→ **Aim of the task**
Each line of the listing that includes the string "Types" is to be identified and copied.

→ **Data records**

-*-

(* ===== verification/Types.v ===== *)
(** * Types: the data types of page_replacement.c

    The enum [PageReplacementAlgorithms] (lines 7-10), the request record
    [PageRequest] (lines 12-15) whose [hitOrPageFault] buffer receives
    "HIT" or "PF" by [strcpy], the frame slot [SimNode] (lines 26-29), the
    free-slot sentinel [-1] written by both simulators, and the range of a
    C [int]. *)

From S2P Require Import Prelude.
From stdpp Require Export strings.
From Stdlib Require Import DecimalString.

Local Open Scope Z_scope.

(** The range of a 32-bit C [int]. *)
Definition INT_MIN : Z := - 2 ^ 31.
Definition INT_MAX : Z := 2 ^ 31 - 1.

Definition in_int_range (z : Z) : bool := (INT_MIN <=? z) && (z <=? INT_MAX).

Inductive PageReplacementAlgorithms := FIFO | LRU.

#[export] Instance PageReplacementAlgorithms_eq_dec :
  EqDecision PageReplacementAlgorithms.
Proof. solve_decision. Defined.

(** The two strings the simulators copy into [hitOrPageFault]. *)
Definition HIT : string := "HIT".
Definition PF : string := "PF".

(** A request of the trace: its page id and, once classified, the label
    copied into it.  The C record is allocated by [NewPageRequest] with an
    uninitialised label; the model builds the record when the label is
    written (lines 251 and 255 of [SimulateFIFO], 296 and 306 of
    [SimulateLRU]). *)
Record PageRequest := mkPageRequest {
  page_id : Z;
  hitOrPageFault : string
}.

(** [NewPageRequest] (lines 81-89): a request for page [id]. *)
Definition NewPageRequest (id : Z) (label : string) : PageRequest :=
  mkPageRequest id label.

(** A frame slot. *)
Record SimNode := mkSimNode {
  id : Z;
  timesRequested : Z
}.

#[export] Instance SimNode_eq_dec : EqDecision SimNode.
Proof. solve_decision. Defined.

(** The id the simulators store in a free slot. *)
Definition FREE : Z := -1.

Definition is_free (s : SimNode) : bool := Z.eqb s.(id) FREE.

(** The slot after [(simulationQueue + i)->id = v]. *)
Definition set_id (v : Z) (s : SimNode) : SimNode :=
  mkSimNode v s.(timesRequested).

(** The decimal text [printf("%d")] writes for an [int]. *)
Definition string_of_Z (z : Z) : string := NilZero.string_of_int (Z.to_int z).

-*-

→ **Solution to this exercise**
(* ===== verification/Types.v ===== *)
(** * Types: the data types of page_replacement.c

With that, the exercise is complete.